Flow‐induced shear stress reduces K content of MDCK cells by a Ca and TEA‐dependent K efflux mechanism

Abstract

High tubular flow induces K+ secretion by large conductance, Ca2+‐activated K+ channels (BKCa) in mammalian connecting tubules (CNTs) and cortical collecting ducts (CCDs). Although expressed in CNTs and PCs, BKCa are also highly expressed in intercalated cells (IC), which may not have the capacity to sustain K+ secretion because of minimal Na‐K‐ATPase. We used MDCK cells, a cell line with properties consistent with both PCs and ICs, in a parallel plate flow chamber (PPFC) to support the hypothesis that high flow activates BKCa in ICs to reduce IC size thereby increasing tubule internal diameter and decreasing resistance to flow. Using immunocytochemistry and RT‐PCR, we found that MDCKs contain BK‐α, BK‐β1, BK‐β2 and BK‐β4 subunits.
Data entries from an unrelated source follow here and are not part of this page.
Lemma lstrip_all_spaces (s : string) :
  lstrip s = EmptyString → all_chars is_space s = true.
Proof.
  induction s as [|c s IH]; simpl; [done|].
  destruct (is_space c); [apply IH|done].
Qed.

Lemma strip_padding (p1 p2 s : string) :
  all_chars is_space p1 = true → all_chars is_space p2 = true →
  strip (p1 +:+ s +:+ p2) = strip s.
Proof.
  intros H1 H2. unfold strip. rewrite lstrip_spaces by done.
  destruct (decide (lstrip s = EmptyString)) as [Hs|Hs].
  - rewrite Hs. apply lstrip_all_spaces in Hs.
    replace (lstrip (s +:+ p2)) with (lstrip p2)
      by (symmetry; by apply lstrip_spaces).
    assert (Hp : all_chars is_space (lstrip p2) = true).
    { clear -H2. induction p2 as [|c p IH]; simpl in *; [done|].
      apply andb_true_iff in H2 as [-> Hp]. by apply IH. }
    by rewrite rstrip_spaces.
  - rewrite lstrip_app by done. by apply rstrip_app_spaces.
Qed.

(** X11. Whitespace around a name never matters: padding the name with
    whitespace on either side changes neither the normalised name nor the
    failure, for any pair of separators. *)
Theorem transform_name_padding (from_char to_char : ascii)
    (p1 p2 name : string) :
  all_chars is_space p1 = true → all_chars is_space p2 = true →
  transform_name_with from_char to_char (p1 +:+ name +:+ p2)
  = transform_name_with from_char to_char name.
Proof.
  intros H1 H2. unfold transform_name_with. by rewrite strip_padding.
Qed.

Lemma transform_name_padding_witness :
  transform_name_with "_" "-" ("  " +:+ "_foo_bar" +:+ " ")
  = transform_name_with "_" "-" "_foo_bar".
Proof. apply transform_name_padding; reflexivity. Defined.

(** ** The class-name normaliser *)

Lemma lower_char_not_upper (c : ascii) : is_upper (lower_char c) = false.
Proof. destruct c as [[] [] [] [] [] [] [] []]; by vm_compute. Qed.

Lemma dash_capitals_not_upper (s : string) (res_empty : bool) :
  all_chars (λ c, negb (is_upper c)) (dash_capitals s res_empty) = true.
Proof.
  revert res_empty. induction s as [|c s IH]; intros res_empty; simpl; [done|].
  destruct (bool_decide (65 ≤ nat_of_ascii c ≤ 90) && negb res_empty); simpl;
    by rewrite lower_char_not_upper, IH.
Qed.

Lemma not_upper_no_capital (c : ascii) :
  negb (is_upper c) = true →
  negb (bool_decide (65 ≤ nat_of_ascii c ≤ 90)) = true.
Proof. destruct c as [[] [] [] [] [] [] [] []]; by vm_compute. Qed.

Lemma dash_capitals_no_capital (s : string) (res_empty : bool) :
  all_chars (λ c, negb (bool_decide (65 ≤ nat_of_ascii c ≤ 90))) s = true →
  dash_capitals s res_empty = lower s.
Proof.
  revert res_empty. induction s as [|c s IH]; intros res_empty; simpl; [done|].
  intros [Hc Hs]%andb_true_iff. apply negb_true_iff in Hc. rewrite Hc. simpl.
  by rewrite IH.
Qed.

(** X12. A normalised class name holds none of the capitals A to Z, the
    letters before which the loop inserts a dash: each is lower-cased, and
    lower-casing another character never gives one. The class-name
    normaliser fails exactly when the name normaliser does, with the same
    exception. *)
Theorem transform_class_name_lower (name : string) :
  (∀ y, transform_class_name name = Return y →
        all_chars (λ c, negb (bool_decide (65 ≤ nat_of_ascii c ≤ 90))) y
        = true) ∧
  (∀ e, transform_class_name name = Raise e ↔ transform_name name = Raise e).
Proof.
  unfold transform_class_name. destruct (transform_name name) as [s|e'].
  - split; [|done]. intros y [= <-].
    eapply all_chars_impl; [apply not_upper_no_capital|].
    apply dash_capitals_not_upper.
  - done.
Qed.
MDCKs were exposed to static (control) or 10 dynes/cm2 shear stress in a PPFC at 37ºC for 6 hrs. Perfusate was similar to mammalian CNT luminal fluid. After incubation, K+content in MDCKs was measured by flame photometry and normalized by DNA. With high flow, intracellular K+ decreased by 40% compared to static conditions (4.2 vs. 7.1 μg K+/μg DNA, N=4). This decrease was attenuated by removal of luminal Ca2+ with EGTA (10.5 vs. 9.2, N=3) or addition of 5 mM TEA (11.0 vs. 11.6, N=2), a blocker of BKCa. These data show that MDCKs contain the BKCa molecular components and suggest that the elevated [Ca2+]i due to shear stress may result in activation of BKCa, which reduces cell K+ content and volume.